The action principles of traditional Chinese medicines (TCMs) feature multi-active components, multi-target sites, and weak combination with action targets. In the present study, we performed an integrated analysis of metabonomics, proteomics and lipidomics to establish a scientific research system on the underlying mechanism of TCMs, and Schisandra lignan extract (SLE) was selected as a model TCM. In metabonomics, several metabolic pathways were found to mediate the liver injury induced by acetaminophen (APAP), and SLE could regulate the disorder of lipid metabolism. The proteomic study further proved that the hepatoprotective effect of SLE was closely related to the regulation of lipid metabolism. Indeed, the results of lipidomics demonstrated that SLE-dosing has an obvious callback effect on APAP-induced lipidic profile shift. The contents of 25 diglycerides (DAGs) and 21 triglycerides (TAGs) were enhanced significantly by APAP-induced liver injury, which could further induce liver injury and inflammatory response by up-regulating protein kinase C (PKCβ, PKCγ, PKCδ and PKCθ). The up-regulated lipids and PKCs could be reversed to the normal level by SLE-dosing.

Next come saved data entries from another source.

(* ===== verification/BuildInputs.v ===== *)
(** * [build_tables/build_parse_table.rs]: inputs and item sets

    What the builder needs of the grammar, what holds of the item sets of its
    states, and of their closures. *)
From S2P Require Import Prelude BitVec Symbols TokenSet Ordering StrPool Grammars Lookaheads Items ItemSets FirstSets FollowSets Additions Closure Tables Outcomes BuildTable BuildStates BuildClosure.
Import PT Builder.

Section inputs.
Context {H : Type} (str_pool : StrPool H) (g : SyntaxGrammar) (lg : LexicalGrammar).
Context {F : Type} (variable_info : list (VariableInfo F)).
Context (inlines : InlinedProductionMap) (key_map : Item.ItemKeyMap) (items_bound : nat).
Notation n_terminals := (length (lg_variables lg)).
Notation n_prods := (length (sg_productions g)).
Notation steps_at := (FirstSets.steps_at g).

(** A variable for a repetition. *)
Definition auxiliary (v : N) : Prop := ∃ x, sg_variables g !! N.to_nat v = Some x ∧ is_auxiliary x = true.
(** The variables that a variable to inline can begin with, through others like it. *)
Inductive unfolds (w : N) : N → Prop :=
  | unfolds_first id x : id ∈ var_ids g w → starts_with g id x → unfolds w x
  | unfolds_next y id x : unfolds w y → inlined g y → id ∈ var_ids g y → starts_with g id x → unfolds w x.

(** The production is by itself the start variable. *)
Definition is_start (id : N) : Prop := starts_with g id 0 ∧ steps_at id !! 1 = None.
(** The variables that can be last in the input: the start variable, and a variable that by
    itself is a production of such a one, or a production that must end the input. *)
Inductive ends_input : N → Prop :=
  | ends_start : ends_input 0
  | ends_whole w id x : ends_input w ∨ pr_requires_eof_lookahead (FirstSets.prod_at g id) = true → id ∈ var_ids g w →
      starts_with g id x → steps_at id !! 1 = None → ends_input x.
(** A production mentions the variable. *)
Definition mentioned (v : N) : Prop :=
  ∃ id s, N.to_nat id < n_prods ∧ s ∈ steps_at id ∧ step_symbol s = mkSymbol NonTerminal v.
Notation items_of := (items_of g inlines).
(** The steps before the dot are not variables to inline. *)
Definition plain_before (steps : list ProductionStep) (d : nat) : Prop :=
  ∀ j s w, j < d → steps !! j = Some s → step_symbol s = mkSymbol NonTerminal w → ¬ inlined g w.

More importantly, phosphatidic acid phosphatase (lipin1), fatty acid transport protein 5 (FATP5) and diacylglycerol acyltransferase 2 (DGAT2) were proved to be positively associated with the regulation of DAGs and TAGs. Significance Statement Integrated multi-omics was first used to reveal the mechanism of APAP-induced acute liver failure (ALF) and hepatoprotective role of SLE. The results showed that the ALF caused by APAP was closely related to lipid regulation and SLE-dosing could exert hepatoprotective role by reducing intrahepatic DAG and TAG levels. Our research can not only promote the application of multi-component technology in the study of the mechanism of TCMs, but also provide an effective approach for the prevention and treatment of ALF.

Keywords: drug-induced hepatotoxicity; lipids; metabolomics; proteomics.